Clouds in the Atmosphere
Cloud is a mass of minute water droplets or tiny crystals of ice formed by the condensation of the water vapor in free air at considerable elevations. As the clouds are formed at some height over the surface of the earth, they take various shapes. According to their height, expanse, density, and transparency or opaqueness clouds are grouped under four types: (1) cirrus; (ii) cumulus; (iii) stratus; (iv) nimbus.
Cirrus: Cirrus clouds are formed at high altitudes (8.000 – 12.000m). They are thin and detached clouds having a feathery appearance. They are always white in color.

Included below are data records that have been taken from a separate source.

(* ===== verification/CacheMemory.v ===== *)
(** * pkg/cache: the middleware over the in-memory backend

    The in-memory backend of [Memory] meets the contract of [CacheServeFacts], so the
    theorems proved there for any backend hold of the middleware on it; the requests
    at the end run the two together. *)

From S2P Require Import Prelude GoStrings GoNet Policy Concurrency Lru Memory CacheKeys CacheServe CacheServeFacts.

#[export] Instance memory_storage : Storage Memory.MemoryStorage Memory.memWriter := {
  sGet k s := let '(s, r) := run (Memory.Get k) s in (s, default None r);
  sDelete k s := (run (Memory.Delete k) s).1;
  sWriter k s := (s, Some (Memory.Writer k));
  eWrite p e s := (s, Memory.Write p e, true);
  eCommit mt e s := let '(s, r) := run (Memory.Commit mt e) s in (s, bool_decide (is_Some r));
  eAbort e s := s;
}.

Module CacheMemory.
Import Policy Memory CacheKeys CacheKeysFacts CacheServe CacheServeFacts.

Lemma stored_iff (s : MemoryStorage) k mt b : stored s k mt b <-> m s !! k = Some (mkEntry b mt).
Proof.
  unfold stored, sGet, memory_storage, Get. cbn. destruct (m s !! k) as [[b' m']|]; cbn; [|done].
  split; by intros [= -> ->].
Qed.

Lemma run_get_map k s : m (run (Get k) s).1 = m s.
Proof. unfold Get. cbn. by destruct (m s !! k). Qed.

Lemma delete_victims_sub victims s : m (run (delete_victims victims) s).1 ⊆ m s.
Proof.
  revert s. induction victims as [|v victims IH]; intros s; cbn; [done|].
  etrans; [apply IH|]. cbn. apply delete_subseteq.
Qed.

#[export] Instance memory_laws : StorageLaws MemoryStorage memWriter.
Proof.
  refine {| ekey := wkey; ebuf := buf |}.
  - intros k s k' mt b. rewrite !stored_iff. pose proof (run_get_map k s) as H.
    unfold sGet, memory_storage. destruct (run (Get k) s) as [s1 res]. cbn in *. by rewrite H.
  - intros k s k' mt b. rewrite !stored_iff. cbn. by intros [_ H]%lookup_delete_Some.
  - done.
  - by intros k s e [= <-].
  - done.
  - done.
  - intros mt e s k' m0 b. rewrite !stored_iff. cbn. unfold Commit. destruct (wdone e); [by left|].
    cbn. rewrite run_bind. set (s1 := on_lru _ _).
    match goal with |- context [delete_victims ?v] => pose proof (delete_victims_sub v s1) as H end.
    destruct (run (delete_victims _) s1) as [s2 [[]|]]; cbn in *; intros Hl;
      (eapply lookup_weaken in Hl; [|exact H]); cbn in Hl;
      apply lookup_insert_Some in Hl as [[<- [= <- <-]]|[_ Hl]]; auto.
  - done.
Defined.

(** ** Requests on an empty cache *)

Definition no_date : string -> option Z := fun _ => None.
Definition alone : nat -> shared (St := MemoryStorage) -> shared (St := MemoryStorage) := fun _ s => s.
Definition first_key : gmap string (list string) -> string := fun pv => default "" (fst <$> head (map_to_list pv)).

Definition demo_cache : Cache := New (mkCache None None None 0 0 0 0 (60 * Second) false false).
Definition demo_state : shared (St := MemoryStorage) := mkShared (NewMemory (Z.shiftl 1 20)) 0 ∅ ∅ ∅ ∅ 0.
Definition at_time (t : Z) (s : shared (St := MemoryStorage)) : shared :=
  mkShared (store s) t (primaryVary s) (locks s) (waiters s) (closed s) (nextlock s).

(** An origin that declares five bytes, varies on the language, and writes [body]. *)
Definition demo_origin (body : string) : handler :=
  HSetHeader (fun _ => <["Cache-Control" := ["max-age=60"]]> (<["Vary" := ["Accept-Language"]]>
                         {["Content-Length" := ["5"]]}))
    (HWriteHeader 200 (HWrite body (fun _ => HReturn))).

Definition demo_serve (next : handler) (s : shared (St := MemoryStorage)) :=
  serve no_date demo_sha alone first_key demo_cache (demo_req "th" "example.com") next HReturn
    (mkW Direct (fresh_client None)) s.

(** The state after one miss. *)
Definition demo_filled : shared (St := MemoryStorage) := (demo_serve (demo_origin "hello") demo_state).1.2.

Lemma demo_state_empty k mt b : ~ stored (store demo_state) k mt b.
Proof. intros H. by apply stored_iff in H. Qed.

Definition body_sizes (s : shared (St := MemoryStorage)) : list Z :=
  (fun ke => Size (meta (snd ke))) <$> map_to_list (m (store s)).

(** An origin that breaks off after its last byte. *)
Definition demo_broken : handler :=
  HSetHeader (fun _ => <["Cache-Control" := ["max-age=60"]]> {["Content-Length" := ["5"]]})
    (HWriteHeader 200 (HWrite "hello" (fun _ => HPanic))).

(** The first request fills the cache, and what is there is its origin's response; a
    truncated response, or one that ends in a panic, leaves nothing. *)
Lemma cache_stores_only_complete_witness :
  body_sizes demo_filled = [5] /\
  (forall k mt b, stored (store demo_filled) k mt b ->
    fills no_date demo_sha demo_cache (demo_req "th" "example.com") (demo_origin "hello") ∅ 0 k mt b) /\
  body_sizes (demo_serve (demo_origin "hell") demo_state).1.2 = [] /\
  body_sizes (demo_serve demo_broken demo_state).1.2 = [].
Proof.
  split_and!; [vm_compute; reflexivity| |vm_compute; reflexivity..]. intros k mt b Hs.
  destruct (cache_stores_only_complete no_date demo_sha alone first_key demo_cache (fun _ _ _ => False)
    (demo_req "th" "example.com") (demo_origin "hello") HReturn (mkW Direct (fresh_client None)) demo_state
    (fun n s k mt b H => or_introl H) (fun n s => Z.le_refl _) k mt b Hs) as [H|[[]|[[_ H]|[H _]]]].
  - by apply demo_state_empty in H.
  - exact H.
  - vm_compute in H. discriminate H.
Defined.

Lemma served_Inv r next bg w s :
  Inv (filled no_date demo_sha demo_cache) s ->
  Inv (filled no_date demo_sha demo_cache) (serve no_date demo_sha alone first_key demo_cache r next bg w s).1.2.
Proof.
  intros HI. apply serve_Inv; [done|intros n s0; apply Z.le_refl|done|..];
    intros _ k mt b Hf; eexists _, _, _, _; exact Hf.
Qed.

Lemma at_time_Inv P t (s : shared (St := MemoryStorage)) : Inv P s -> Inv P (at_time t s).
Proof. done. Qed.

Lemma demo_filled_Inv t : Inv (filled no_date demo_sha demo_cache) (at_time t demo_filled).
Proof. apply at_time_Inv, served_Inv. intros k mt b Hs. by apply demo_state_empty in Hs. Qed.

(** Thirty seconds later the same request is a hit, on what the first one stored. *)
Lemma cache_hit_own_variant_witness :
  let x := demo_serve HPanic (at_time (30 * Second) demo_filled) in
  x.2 = Some (mkInfo ResultHit 0) /\ cdata (cl x.1.1) = "hello" /\
  exists s1 mt b, rtc (looks_on alone) (at_time (30 * Second) demo_filled) s1 /\
    stored (store s1) (variantHash demo_sha s1 (primaryHash demo_sha (demo_req "th" "example.com")) (demo_req "th" "example.com")) mt b /\
    cl x.1.1 = cl (writeStored no_date (clock s1) (demo_req "th" "example.com") mt b "HIT" (mkW Direct (fresh_client None))).
Proof.
  split; [vm_compute; reflexivity|]. split; [vm_compute; reflexivity|].
  destruct (cache_hit_own_variant no_date demo_sha alone first_key demo_cache (fun n s H => H)
    (demo_req "th" "example.com") HPanic HReturn (mkW Direct (fresh_client None))
    (at_time (30 * Second) demo_filled) (mkInfo ResultHit 0)) as (s1 & mt & b & H1 & H2 & _ & H4 & _).
  - apply demo_filled_Inv.
  - reflexivity.
  - vm_compute. reflexivity.
  - reflexivity.
  - exists s1, mt, b. split; [exact H1|]. split; [exact H2|exact H4].
Defined.

(** A minute and a half later the origin fails: the client gets the stored body. *)
Lemma cache_stale_if_error_witness :
  let x := demo_serve (HWriteHeader 503 (HWrite "down" (fun _ => HReturn))) (at_time (90 * Second) demo_filled) in
  x.2 = Some (mkInfo ResultStaleError 0) /\ cdata (cl x.1.1) = "hello" /\
  exists mt b w' s' info,
    fillWithStale no_date demo_sha alone first_key demo_cache (demo_req "th" "example.com")
      (HWriteHeader 503 (HWrite "down" (fun _ => HReturn))) "" mt b (mkW Direct (fresh_client None))
      demo_filled = (w', s', info, Returned) /\
    (info_result info <> ResultStaleError -> forall code h, csent (cl w') = Some (code, h) -> code < 500).
Proof.
  split; [vm_compute; reflexivity|]. split; [vm_compute; reflexivity|].
  exists (MemoryFacts.demo_meta 5), "hello".
  destruct (fillWithStale no_date demo_sha alone first_key demo_cache (demo_req "th" "example.com")
      (HWriteHeader 503 (HWrite "down" (fun _ => HReturn))) "" (MemoryFacts.demo_meta 5) "hello" (mkW Direct (fresh_client None))
      demo_filled) as [[[w' s'] info] e] eqn:Ef.
  assert (e = Returned) as -> by (apply (f_equal snd) in Ef; vm_compute in Ef; by symmetry).
  exists w', s', info. split; [done|].
  assert (flushes_late false (HWriteHeader 503 (HWrite "down" (fun _ => HReturn)))) as Hn by (intros ok; exact I).
  destruct (cache_stale_if_error no_date demo_sha alone first_key demo_cache _ _ _ _ _ _ _ _ _ _ Hn Ef) as [[? _]|[_ H]]; [done|].
  by intros _.
Defined.

(** An origin that flushes before it fails: the gate lets the flush through, which sends
    a 200 with the failing response's headers, and the stored body follows under it. *)
Example cache_flush_before_error :
  let failing := HSetHeader (<["Content-Type" := ["text/event-stream"]]>) (HFlush (HWriteHeader 503 (HWrite "down" (fun _ => HReturn)))) in
  let x := demo_serve failing (at_time (90 * Second) demo_filled) in
  (fun h => (h.1, HGet h.2 "Content-Type", HGet h.2 "X-Cache")) <$> csent (cl x.1.1) = Some (200, "text/event-stream", "") /\
  cdata (cl x.1.1) = "hello" /\ x.2 = Some (mkInfo ResultStaleError 0).
Proof. vm_compute. done. Qed.

Lemma cache_classify_windows_witness :
  let mt := mkMeta ∅ "" "" "" [] [] 0 10 5 20 0 200 in
  classify demo_cache mt (demo_req "th" "h") 10 = stateFresh /\ classify demo_cache mt (demo_req "th" "h") 14 = stateStaleRevalidate /\
  classify demo_cache mt (demo_req "th" "h") 15 = stateStaleIfError /\ classify demo_cache mt (demo_req "th" "h") 30 = stateExpired.
Proof.
  split_and!; apply cache_classify_windows; cbn; try lia.
  all: unfold valid, serveableUntil; cbn; first [lia|split; [exact I|lia]|right; lia].
Defined.
End CacheMemory.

Cumulus: Cumulus clouds look like cotton wool. They are generally formed at a height of 4.000 -7.000 m. They exist in patches and can be seen scattered here and there. They have a flat base.
Stratus: As their name implies, these are layered clouds coveting large portions of the sky. These clouds are generally formed either due to loss of heat or the mixing of air masses with different temperatures.
Nimbus: Nimbus clouds are black or dark gray. They form at middle levels or very near to the surface of the earth. These are extremely dense and opaque to the rays of the sun. Sometimes, the clouds are so low that they seem to touch the ground. Nimbus clouds are shapeless masses of thick vapor.